Some Investors May Be Worried About Bermaz Auto Berhad's (KLSE:BAUTO) Returns On Capital

If we want to find a stock that could multiply over the long term, what are the underlying trends we should look for? Ideally, a business will show two trends; firstly a growing return on capital employed (ROCE) and secondly, an increasing amount of capital employed. Ultimately, this demonstrates that it's a business that is reinvesting profits at increasing rates of return. Looking at Bermaz Auto Berhad (KLSE:BAUTO), it does have a high ROCE right now, but lets see how returns are trending.

What Is Return On Capital Employed (ROCE)?

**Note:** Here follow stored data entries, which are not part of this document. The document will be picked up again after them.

(* ===== verification/ExprGrammar.v ===== *)
(** The grammar of calculated expressions, and the proof that the recursive
    descent parser of [ExprParse] is exactly that grammar.

    Precedence, from loose to tight: OR, AND, NOT, one comparison (an operator,
    LIKE, IN, IS NULL, BETWEEN), additive, multiplicative, primary; the binary
    levels associate to the left.  [Or n] are the phrases with fewer than [n]
    levels of parentheses, calls and CASE; [Expression] forgets the bound. *)

From S2P Require Import Prelude GoStrings Values Semantic ExprParse.
From stdpp Require Import options.
#[local] Open Scope nat_scope.

Section Grammar.
Context `{GoRuntime}.

(** A phrase of operands joined by operators, nesting to the left. *)
Inductive Chain (operand : ExprNode -> list Token -> Prop) (is_op : Token -> bool)
  : ExprNode -> list Token -> Prop :=
| Chain_one e ts : operand e ts -> Chain operand is_op e ts
| Chain_step l ts o r us :
    Chain operand is_op l ts -> is_op o = true -> operand r us ->
    Chain operand is_op (BinaryExpr (binaryOpFromToken (tok_Value o)) l r) (ts ++ o :: us).

Section Level.
(** The expressions one level deeper. *)
Context (Or : ExprNode -> list Token -> Prop).

Inductive Items : list ExprNode -> list Token -> Prop :=
| Items_one e ts : Or e ts -> Items [e] ts
| Items_cons e ts c es us :
    Or e ts -> tok_Type c = TokenComma -> Items es us -> Items (e :: es) (ts ++ c :: us).

Definition Arguments_ (es : list ExprNode) (ts : list Token) : Prop :=
  es = [] /\ ts = [] \/ Items es ts.

Inductive Whens : list (ExprNode * ExprNode) -> list Token -> Prop :=
| Whens_nil : Whens [] []
| Whens_cons w e k1 ws k2 ts cs us :
    is_keyword "WHEN" k1 = true -> Or w ws -> is_keyword "THEN" k2 = true -> Or e ts ->
    Whens cs us -> Whens ((w, e) :: cs) (k1 :: ws ++ k2 :: ts ++ us).

Definition Else_ (e : ExprNode) (ts : list Token) : Prop :=
  e = NilExpr /\ ts = [] \/ exists k us, ts = k :: us /\ is_keyword "ELSE" k = true /\ Or e us.

Inductive Primary : ExprNode -> list Token -> Prop :=
| Primary_number t v :
    tok_Type t = TokenNumber -> parseNumberLiteral (tok_Value t) = Ok v ->
    Primary (LiteralExpr v) [t]
| Primary_string t :
    tok_Type t = TokenString -> Primary (LiteralExpr (VStr (parseStringLiteral (tok_Value t)))) [t]
| Primary_name t : tok_Type t = TokenIdentifier -> Primary (identifierExpr (tok_Value t)) [t]
| Primary_call t o es ts c :
    tok_Type t = TokenIdentifier -> tok_Type o = TokenParenOpen -> Arguments_ es ts ->
    tok_Type c = TokenParenClose ->
    Primary (FunctionCallExpr (ToUpper (tok_Value t)) es) (t :: o :: ts ++ [c])
| Primary_paren o e ts c :
    tok_Type o = TokenParenOpen -> Or e ts -> tok_Type c = TokenParenClose ->
    Primary e (o :: ts ++ [c])
| Primary_case k cs ws el es k' :
    is_keyword "CASE" k = true -> Whens cs ws -> cs <> [] -> Else_ el es ->
    is_keyword "END" k' = true -> Primary (CaseExpr cs el) (k :: ws ++ es ++ [k']).

Definition mul_op := is_operator_in ["*"; "/"; "%"].
Definition add_op := is_operator_in ["+"; "-"; "||"].
Definition Factor := Chain Primary mul_op.
Definition Arithmetic := Chain Factor add_op.

Inductive Comparison : ExprNode -> list Token -> Prop :=
| Comparison_none e ts : Arithmetic e ts -> Comparison e ts
| Comparison_op l ts o r us :
    Arithmetic l ts -> tok_Type o = TokenOperator -> mul_op o = false -> add_op o = false ->
    Arithmetic r us ->
    Comparison (BinaryExpr (binaryOpFromToken (tok_Value o)) l r) (ts ++ o :: us)
| Comparison_like l ts k r us :
    Arithmetic l ts -> is_keyword "LIKE" k = true \/ is_keyword "ILIKE" k = true -> Arithmetic r us ->
    Comparison (BinaryExpr (binaryOpFromToken (tok_Value k)) l r) (ts ++ k :: us)
| Comparison_in l ts k o es us c :
    Arithmetic l ts -> is_keyword "IN" k = true -> tok_Type o = TokenParenOpen ->
    Arguments_ es us -> tok_Type c = TokenParenClose ->
    Comparison (BinaryExpr "in" l (FunctionCallExpr "IN_LIST" es)) (ts ++ k :: o :: us ++ [c])
| Comparison_is_null l ts k k' :
    Arithmetic l ts -> is_keyword "IS" k = true -> is_keyword "NULL" k' = true ->
    Comparison (UnaryExpr "is_null" l) (ts ++ [k; k'])
| Comparison_is_not_null l ts k n k' :
    Arithmetic l ts -> is_keyword "IS" k = true -> is_keyword "NOT" n = true ->
    is_keyword "NULL" k' = true ->
    Comparison (UnaryExpr "is_not_null" l) (ts ++ [k; n; k'])
| Comparison_between l ts k a us k' b vs :
    Arithmetic l ts -> is_keyword "BETWEEN" k = true -> Arithmetic a us ->
    is_keyword "AND" k' = true -> Arithmetic b vs ->
    Comparison (BinaryExpr "between" l (BinaryExpr OpAnd a b)) (ts ++ k :: us ++ k' :: vs).

Inductive Negation : ExprNode -> list Token -> Prop :=
| Negation_none e ts : Comparison e ts -> Negation e ts
| Negation_not k e ts :
    is_keyword "NOT" k = true -> Negation e ts -> Negation (UnaryExpr OpNot e) (k :: ts).

Definition Conjunction := Chain Negation (is_keyword "AND").
Definition Disjunction := Chain Conjunction (is_keyword "OR").
End Level.

Fixpoint Or (n : nat) : ExprNode -> list Token -> Prop :=
  match n with
  | 0 => fun _ _ => False
  | S n => Disjunction (Or n)
  end.

Definition Expression (e : ExprNode) (ts : list Token) : Prop := exists n, Or n e ts.

(** ** The parser accepts every phrase *)

(** The tokens that may follow a phrase of each level. *)
Definition stopP (t : Token) : Prop := tok_Type t <> TokenParenOpen.
Definition stopF (t : Token) : Prop := stopP t /\ mul_op t = false.
Definition stopA (t : Token) : Prop := stopF t /\ add_op t = false.
Definition stopC (t : Token) : Prop :=
  stopA t /\ tok_Type t <> TokenOperator /\
  (tok_Type t = TokenKeyword -> tok_Value t ∉ ["LIKE"; "ILIKE"; "IN"; "IS"; "BETWEEN"]).
Definition stopN (t : Token) : Prop := stopC t /\ is_keyword "AND" t = false.
Definition stopO (t : Token) : Prop := stopN t /\ is_keyword "OR" t = false.

Definition accepts (G : ExprNode -> list Token -> Prop) (p : parser) (stop : Token -> Prop) : Prop :=
  forall e ts rest, G e ts -> stop (current rest) -> p (ts ++ rest) = Ok (e, rest).

Lemma keyword_spec kw t : is_keyword kw t = true <-> t = mkToken TokenKeyword kw.
Proof using.
  unfold is_keyword. destruct t as [ty v]. simpl. case_bool_decide as Ht; simpl.
  - rewrite String.eqb_eq. naive_solver.
  - split; [done|]. by intros [= -> ->].
Qed.
Lemma matchKeyword_cons kw t p : matchKeyword kw (t :: p) = if is_keyword kw t then Some p else None.
Proof using. done. Qed.
Lemma match_type_cons ty t p :
  match_type ty (t :: p) = if decide (tok_Type t = ty) then Some p else None.
Proof using. done. Qed.

(** Decides whether a concrete token may follow. *)
Ltac solve_stop :=
  unfold stopO, stopN, stopC, stopA, stopF, stopP; cbn [tok_Type tok_Value];
  split_and!; try reflexivity; try discriminate;
  let Hk := fresh "Hk" in
  intros _ Hk; rewrite !elem_of_cons, elem_of_nil in Hk; naive_solver.

(** Only a few types of tokens continue a phrase. *)
Lemma stopO_type t :
  tok_Type t ∈ [TokenEOF; TokenComma; TokenParenClose] -> stopO t.
Proof using.
  destruct t as [ty v]. cbn [tok_Type]. rewrite !elem_of_cons, elem_of_nil.
  intros [->|[->|[->|[]]]]; unfold stopO, stopN, stopC, stopA, stopF, stopP; split_and!; done.
Qed.
Lemma stopO_keyword kw :
  kw ∈ ["THEN"; "WHEN"; "ELSE"; "END"] -> stopO (mkToken TokenKeyword kw).
Proof using.
  rewrite !elem_of_cons, elem_of_nil. intros [->|[->|[->|[->|[]]]]]; solve_stop.
Qed.
Lemma stopA_keyword kw : stopA (mkToken TokenKeyword kw).
Proof using. unfold stopA, stopF, stopP. by split_and!. Qed.
Lemma stop_op_F ops t : is_operator_in ops t = true -> stopP t.
Proof using. unfold is_operator_in, stopP. case_bool_decide as Ht; simpl; [|done]. by rewrite Ht. Qed.
Lemma stop_add_F t : add_op t = true -> stopF t.
Proof using.
  intros Ht. split; [by eapply stop_op_F|]. unfold add_op, mul_op, is_operator_in in *.
  case_bool_decide; cbn [andb] in *; [|done]. apply str_in_spec in Ht. apply str_in_false.
  rewrite !elem_of_cons, elem_of_nil in *. destruct Ht as [->|[->|[->|[]]]]; naive_solver.
Qed.
Lemma stop_and t : is_keyword "AND" t = true -> stopC t.
Proof using. intros ->%keyword_spec. solve_stop. Qed.
Lemma stop_or t : is_keyword "OR" t = true -> stopN t.
Proof using. intros ->%keyword_spec. solve_stop. Qed.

For those that aren't sure what ROCE is, it measures the amount of pre-tax profits a company can generate from the capital employed in its business. Analysts use this formula to calculate it for Bermaz Auto Berhad:

Return on Capital Employed = Earnings Before Interest and Tax (EBIT) ÷ (Total Assets - Current Liabilities)

0.26 = RM312m ÷ (RM2.0b - RM744m) (Based on the trailing twelve months to July 2024).

So, Bermaz Auto Berhad has an ROCE of 26%. In absolute terms that's a great return and it's even better than the Specialty Retail industry average of 12%.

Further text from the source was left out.